Segreti e curiosità da scompigliarci i capelli!

Che cos'è il vento?

Raffiche di vento a oltre 100 km orari hanno attraversato il nostro paese in questi giorni di inizio inverno. Ma come si forma il vento?

I Piccoli
Cilento martedì 29 dicembre 2020
di Gina Chiacchiaro
Segnale di pericolo per forti raffiche di vento
Segnale di pericolo per forti raffiche di vento © web
Il vento ha molte cause. Tra le più importanti c’è che l’aria che circonda la Terra, benché invisibile, non può lasciare spazi vuoti ed è in continuo movimento. Questo movimento dipende da vari fattori.
 
L’aria fredda è più pesante e tende a cadere verso il basso, avvicinandosi al suolo.
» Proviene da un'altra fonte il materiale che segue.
(** C2: Calls and typed messages that an application makes over its session, one
    after the other, are all put on the wire; of the bytes on it, cut into reads
    of any sizes, the peer's session makes the first of the calls and hears the
    first of the messages, each once, in order and with the same arguments; and
    all of them once every byte has been read. *)
Theorem calls_and_messages_arrive (sender : SessionImpl P A') (receiver : SessionImpl Q A)
  (fw : RpcForwarder) (items : list item) (ms mr : SgpMarshaller C)
  (Hfw : fw_network fw = true) (Hs : can_serialize (size := pc_size) (f := f) sender)
  (Hr : receives_all (f := f) receiver) (Hfit : Forall item_fits items)
  (Hk : Forall (item_known receiver) items) (Hsz : Forall item_sendable items)
  (Hsync : pc_sync (packetCoder_ ms) (packetCoder_ mr)) (Hmr : marshaller_inv mr [])
  (Hcap : (3 ≤ mb_capacity (recvBlock_ mr))%nat) :
  ∃ fw' sender' blocks wire ms',
    send_items items (fw, sender) = (Ok tt, (fw', sender')) ∧
    requests_ sender' = requests_ sender ++ zip_with (λ x b, PSend b (item_type x)) items blocks ∧
    marshal_all (zip (item_type <$> items) (b_mem <$> blocks)) ms = Some (wire, ms') ∧
    ∀ ks, ∃ now later mr' receiver' wire', items = now ++ later ∧
      receive_all (onMessageArrived (returning act) (hearing hear)) ks wire (mr, receiver) =
        (Ok (true, wire'), (mr', receiver')) ∧
      world_equiv (run_items act hear now (rpcNetwork_ receiver)) (rpcNetwork_ receiver') ∧
      (ks ≠ [] → Forall (λ k, 0 < k)%nat ks → (length wire ≤ length ks)%nat → later = [] ∧ wire' = []).
Proof.
  destruct (items_arrive f act hear sender receiver fw items ms mr Hfw Hs Hr Hfit Hk Hsz Hsync Hmr Hcap)
    as (fw' & s' & blocks & wire & ms' & E1 & Hreq & _ & E2 & Harr).
  exists fw', s', blocks, wire, ms'. split_and!; [done|done|done|]. intros ks.
  destruct (Harr ks) as (now & later & mr' & r' & wire' & ? & ? & ? & _ & _ & ?). by exists now, later, mr', r', wire'.
Qed.
End arrival.

(** ** Who handles a call *)

(** C14: A call is handled as if every receiver had its events from the start and
    the network asked only the first registered one that has the call's: neither
    the search through the others nor the cloning of events on the way can be
    seen, for any bytes received. *)
Theorem dispatch_equivalence {Ist A : Type} `{IStream Ist}
  (method : nat → Z → Z → ∀ ts, denotes ts → st A unit) (rpcHint : Z) (i : Ist) (w : RpcWorld A)
  (Hw : receivers_alive w) :
  out_equiv (onReceive method rpcHint (i, w)) (dispatch_spec method rpcHint (i, w)).
Proof. by apply onReceive_dispatch. Qed.
(* ===== verification/DatabaseProperties.v ===== *)
(** * The properties of the database proxy

    The theorems on [DatabaseRequest.v], [DatabasePool.v], [ProxyScheduler.v] and
    [DatabaseProxyServer.v], each with a witness where it has hypotheses. *)

From S2P Require Import Prelude BitList Bits Unicode Stream StreamBuffer VectorStreamBuffer BitStream BitStreamSpec RpcTypes.
From S2P Require Import ReadSafety DatabaseRequest Monitors DatabasePool ServerSession ProxyScheduler DatabaseProxyServer.

(** ** Requests *)

(** C33: A request whose values fit their types, with a command of at most 255 bytes
    and at most 65535 parameters, is read back over any pair of streams as an
    equivalent one, whatever was in the reader's memory and whatever follows: the same
    priority, type and command, and parameters of the same types and values.  Any
    database does the same with both. *)
Theorem request_roundtrip {O I E} `{HSP : StreamPair O I E} (memory : Z * Z) (r : ModifyRequest) :
  request_fits (O := O) (I := I) (E := E) r → ∃ (e : encoding E) r',
  writes (ModifyRequest_write r) e ∧ reads (aligned (O := O) (I := I) (E := E)) (ModifyRequest_read memory) e r' ∧
  r' ≡ r ∧ ∀ D (execute : list Z → list AdoParameter → D → bool * D) db, sql_call execute r' db = sql_call execute r db.
Proof.
  intros Hf. exists (enc_request memory r), (received_request memory r).
  split; [by apply request_writes|]. split; [by apply request_reads|].
  pose proof (received_request_equiv memory r) as He. split; [done|]. intros. by apply sql_call_equiv.
Qed.

Definition sample_request : ModifyRequest :=
  mkRequest rpHigh rtStoredProcedure [115; 112] [Param_int32 (-5); Param_string [120; 121]; Param_uint64 (2 ^ 64 - 1)].

#[local] Ltac decide_closed := refine (bool_decide_unpack _ _); vm_compute; exact I.

Example request_roundtrip_witness : ∃ (e : encoding bool) r',
  writes (HSP := BitStream_pair (B := VectorStreamBuffer) false) (ModifyRequest_write sample_request) e ∧
  reads (HSP := BitStream_pair (B := VectorStreamBuffer) false) (λ pos, (pos mod 8 = 0)%nat) (ModifyRequest_read (7, 9)) e r' ∧
  r' ≡ sample_request.
Proof.
  destruct (request_roundtrip (HSP := BitStream_pair (B := VectorStreamBuffer) false) (7, 9) sample_request)
    as (e & r' & Hw & Hr & He & _).
  - split_and!; [decide_closed|decide_closed|decide_closed|decide_closed| |vm_compute; congruence].
    repeat (apply Forall_cons; split); [| | |by apply Forall_nil]; (split; [decide_closed|]).
    + vm_compute. split; congruence.
    + split; decide_closed.
    + vm_compute. split; congruence.
  - exists e, r'. split; [exact Hw|]. split; [exact Hr|exact He].
Defined.

(** C19: Whatever bytes a client sends, the server reads a request from them or throws a
    [StreamingException], over any stream that is safe on arbitrary bytes, and can read
    on.  The request has numbers of their types, a command of at most 255 bytes and at
    most 65535 parameters; and the database is called for it only with a command and
    parameters of their SQL types, when the request is valid and a stored procedure. *)
Theorem received_request_is_typed {Ist} `{HS : SafeIStream Ist} (memory : Z * Z) (i : Ist) : is_wf i → ∃ r i',
  ModifyRequest_read memory i = (r, i') ∧ is_wf i' ∧
  match r with
  | Throw e => ∃ what, e = StreamingException what
  | Ok q => request_typed q ∧
      ∀ D (execute : list Z → list AdoParameter → D → bool * D) db,
        sql_call execute q db = (false, db) ∨
        isValidRequest q = true ∧ request_type q = rtStoredProcedure ∧ ∃ ps, Forall ado_typed ps ∧
          length ps = length (params_ q) ∧ sql_call execute q db = execute (command_ q) ps db
  end.
Proof.
  intros Hi. destruct (ModifyRequest_safe memory i Hi) as (r & i' & E & Hi' & Hr). exists r, i'. split_and!; [done|done|].
  destruct r as [q|e]; [|done]. split; [done|]. intros D execute db. unfold sql_call.
  destruct (isValidRequest q); [|by left]. destruct (Z.eqb_spec (request_type q) rtStoredProcedure) as [Et|]; [|by left].
  destruct (mapM createAdoParameter (params_ q)) as [ps|] eqn:Em; [|by left]. right. split_and!; [done|done|].
  exists ps. apply mapM_Some in Em. split_and!; [|by rewrite (Forall2_length _ _ _ Em)|done].
  pose proof (rt_params _ Hr) as Hp. clear -Em Hp. induction Em as [|p a ps as' Ha _ IH]; [done|].
  apply Forall_cons in Hp as [[_ Hp] Hps]. constructor; [by eapply createAdoParameter_typed|by apply IH].
Qed.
L’aria calda, invece, è più leggera e tende quindi a salire verso l’alto. Avvicinandosi al suolo, dunque, l’aria si riscalda, sale verso l’alto e spinge giù l’aria fredda. Quest’ultima scende... in picchiata e va a occupare lo spazio che si è liberato al suolo: così nasce il vento!
 
Il vento può essere misurato in base alle sue tre caratteristiche principali: velocità (in km/h, in m/s oppure in nodi, una misura usata in ambito navale), temperatura e direzione (che parte dai quattro punti cardinali ma può avere fino a 12 posizioni intermedie). Ecco il perché di nomi quali tramontana (da nord), ostro (da sud), levante (da est), ponente (da ovest) e molti altri!
 
Una curiosità: la raffica più forte è stata registrata nel 2010 presso l’Isola di Barrow (Australia): ben 408 km/h! Stava passando di lì il ciclone tropicale Olivia che... andava di fretta!